REQUIREMENT » Give the data again exactly, from its opening line through the line in which "From Stdlib Require Import ZArith Lia Ascii." appears.
***** DATA IN THIS EXERCISE *****
(* ===== verification/Bindings.v ===== *)
(** * Subject bindings: [crates/maknae-config/src/bindings.rs] and
    [crates/maknae-authz-basic/src/binding.rs]

    The [bindings.yaml] grammar, the per-role rules, the resolution of listed
    names to uids with its problem reports, and the role lookup by graph hops.
    The theorems follow a uid from the file to the decision core: what the file
    lists is what the resolved subjects say, and what the identity layer says is
    what the lookup over the built graph answers. *)
From stdpp Require Import base list strings gmap sorting.
From Stdlib Require Import ZArith Lia Ascii.
From S2P Require Import Prelude RustStr RustSlice Seam Config Decide Graph GraphFormat Identity.
Open Scope nat_scope.

(** ** The file *)

Definition BINDINGS_FILE := "bindings.yaml".
Definition BINDING_ROLES : list string := ["admin"; "user"; "guest"; "adversary"].

Inductive BindingEntry :=
| EName (n : string)
| EUid (u : Z).

#[export] Instance BindingEntry_eq_dec : EqDecision BindingEntry.
Proof. solve_decision. Defined.

Definition render (e : BindingEntry) : string :=
  match e with EName n => n | EUid u => "uid:" +:+ dec u end.

Record Bindings := mkBindings {
  bi_roles : option (gmap string (list BindingEntry));
  bi_section : option string;
  bi_missing : bool }.

Definition bindings_absent : Bindings := mkBindings None None false.
Definition bindings_missing : Bindings := mkBindings None None true.

(** The [bindings:] key is present and lists no entry under any role. *)
Definition lists_nobody (b : Bindings) : bool :=
  match bi_roles b with
  | Some m => forallb (fun kv => match snd kv with [] => true | _ => false end) (btree_iter m)
  | None => false
  end.

Inductive BindingsError :=
| BEUnknownSchemaVersion (v : Z)
| BEConfig (e : ConfigError)
| BEInsecurePermissions
| BESymlink
| BENotRootOwned
| BEInsecureDirectory (d : string)
| BEIo (m : string)
| BEYaml (m : string).

Definition entry_int (n : Z) : result BindingEntry BindingsError :=
  match u ← try_u32 n; if Z.eqb u (u32_max - 1) then None else Some u with
  | Some u => Ok (EUid u)
  | None => Err (BEYaml "a `uid:` entry is a whole number from 0 to 4294967294")
  end.

Definition entry (v : Value) : result BindingEntry BindingsError :=
  match v with
  | VStr s =>
      match name_fault s with
      | None => Ok (EName s)
      | Some NFEmpty => Err (BEYaml "an empty name binds nobody; remove it")
      | Some NFColon =>
          Err (BEYaml "a name cannot contain ':'; write `uid: 7` for a numeric uid")
      | Some NFComma => Err (BEYaml "a name cannot contain ','")
      | Some NFControl => Err (BEYaml "a name cannot contain a control character")
      end
  | VMap [(k, VInt n)] =>
      if String.eqb k "uid" then entry_int n
      else Err (BEYaml "a map entry is exactly `uid: <0..4294967294>`")
  | VMap _ => Err (BEYaml "a map entry is exactly `uid: <0..4294967294>`")
  | VInt _ => Err (BEYaml "quote every name; write `uid: <n>` for a numeric uid")
  | _ => Err (BEYaml "bindings entries are quoted names or `uid: <n>`")
  end.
*****
RESPONSE TO THIS TASK »
(* ===== verification/Bindings.v ===== *)
(** * Subject bindings: [crates/maknae-config/src/bindings.rs] and
    [crates/maknae-authz-basic/src/binding.rs]

    The [bindings.yaml] grammar, the per-role rules, the resolution of listed
    names to uids with its problem reports, and the role lookup by graph hops.
    The theorems follow a uid from the file to the decision core: what the file
    lists is what the resolved subjects say, and what the identity layer says is
    what the lookup over the built graph answers. *)
From stdpp Require Import base list strings gmap sorting.
From Stdlib Require Import ZArith Lia Ascii.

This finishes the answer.